**DIRECTIONS:** For the records below, print every one exactly, with nothing dropped.
########
Lemma snapshot_items items : forall d c,
  wf d -> NoDup (map Roadmap.it_title items) ->
  SnapInv d items (foldl (persist_item sha256 now scan findings) (d, c) items).1.
Proof.
  induction items as [|i items IH] using rev_ind; intros d c Hwf Hnd.
  - split; [done|apply grew_refl|done| |done|].
    + intros s fp. split; [auto|]. intros [?|(i & Hi & _)]; [done|by apply not_elem_of_nil in Hi].
    + intros i slug row Hi. by apply not_elem_of_nil in Hi.
  - rewrite map_app in Hnd. apply NoDup_app in Hnd as (Hnd & Hdis & _).
    destruct (IH d c Hwf Hnd) as [Hw Hg Hd Hr Ho Hst]. rewrite foldl_app. cbn [foldl].
    destruct (foldl (persist_item sha256 now scan findings) (d, c) items) as [d1 c1]. cbn [fst] in *.
    destruct (persist_item_spec i d1 c1 Hw) as [Hw2 Hg2 Hd2 Ho2 Hr2 Hst2 _].
    assert (Hne : forall j s, j ∈ items -> slug_for_title (Roadmap.it_title j) = Some s ->
              slug_for_title (Roadmap.it_title i) <> Some s).
    { intros j s Hj Hs Hi. apply (Hdis (Roadmap.it_title j)); [by apply list_elem_of_fmap_2|].
      rewrite (slug_injective _ _ _ Hs Hi). by left. }
    split; [done|by eapply grew_trans| | | |].
    + apply Forall_app. split; [|by constructor]. apply Forall_forall. intros j Hj s Hs.
      rewrite Ho2 by eauto. rewrite Forall_forall in Hd. by apply (Hd j Hj).
    + intros s fp. rewrite Hr2, Hr. setoid_rewrite elem_of_app. setoid_rewrite list_elem_of_singleton.
      split; [intros [[?|(j & ? & ?)]|?]; eauto 6|]. intros [?|(j & [?| ->] & ?)]; eauto 6.
    + intros s Hs. rewrite Ho2, Ho; [done| |].
      * intros j Hj. apply Hs. apply elem_of_app. by left.
      * apply Hs. apply elem_of_app. right. by left.
    + intros j slug row [Hj|Hj%list_elem_of_singleton]%elem_of_app Hs Hrow.
      * rewrite Ho2 in Hrow by eauto. eauto.
      * subst j. rewrite (Hst2 _ _ Hs Hrow). rewrite Ho; [done|]. intros j Hj Hjs. by destruct (Hne j slug Hj Hjs).
Qed.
########
**SOLUTION:**
Lemma snapshot_items items : forall d c,
  wf d -> NoDup (map Roadmap.it_title items) ->
  SnapInv d items (foldl (persist_item sha256 now scan findings) (d, c) items).1.
Proof.
  induction items as [|i items IH] using rev_ind; intros d c Hwf Hnd.
  - split; [done|apply grew_refl|done| |done|].
    + intros s fp. split; [auto|]. intros [?|(i & Hi & _)]; [done|by apply not_elem_of_nil in Hi].
    + intros i slug row Hi. by apply not_elem_of_nil in Hi.
  - rewrite map_app in Hnd. apply NoDup_app in Hnd as (Hnd & Hdis & _).
    destruct (IH d c Hwf Hnd) as [Hw Hg Hd Hr Ho Hst]. rewrite foldl_app. cbn [foldl].
    destruct (foldl (persist_item sha256 now scan findings) (d, c) items) as [d1 c1]. cbn [fst] in *.
    destruct (persist_item_spec i d1 c1 Hw) as [Hw2 Hg2 Hd2 Ho2 Hr2 Hst2 _].
    assert (Hne : forall j s, j ∈ items -> slug_for_title (Roadmap.it_title j) = Some s ->
              slug_for_title (Roadmap.it_title i) <> Some s).
    { intros j s Hj Hs Hi. apply (Hdis (Roadmap.it_title j)); [by apply list_elem_of_fmap_2|].
      rewrite (slug_injective _ _ _ Hs Hi). by left. }
    split; [done|by eapply grew_trans| | | |].
    + apply Forall_app. split; [|by constructor]. apply Forall_forall. intros j Hj s Hs.
      rewrite Ho2 by eauto. rewrite Forall_forall in Hd. by apply (Hd j Hj).
    + intros s fp. rewrite Hr2, Hr. setoid_rewrite elem_of_app. setoid_rewrite list_elem_of_singleton.
      split; [intros [[?|(j & ? & ?)]|?]; eauto 6|]. intros [?|(j & [?| ->] & ?)]; eauto 6.
    + intros s Hs. rewrite Ho2, Ho; [done| |].
      * intros j Hj. apply Hs. apply elem_of_app. by left.
      * apply Hs. apply elem_of_app. right. by left.
    + intros j slug row [Hj|Hj%list_elem_of_singleton]%elem_of_app Hs Hrow.
      * rewrite Ho2 in Hrow by eauto. eauto.
      * subst j. rewrite (Hst2 _ _ Hs Hrow). rewrite Ho; [done|]. intros j Hj Hjs. by destruct (Hne j slug Hj Hjs).
Qed.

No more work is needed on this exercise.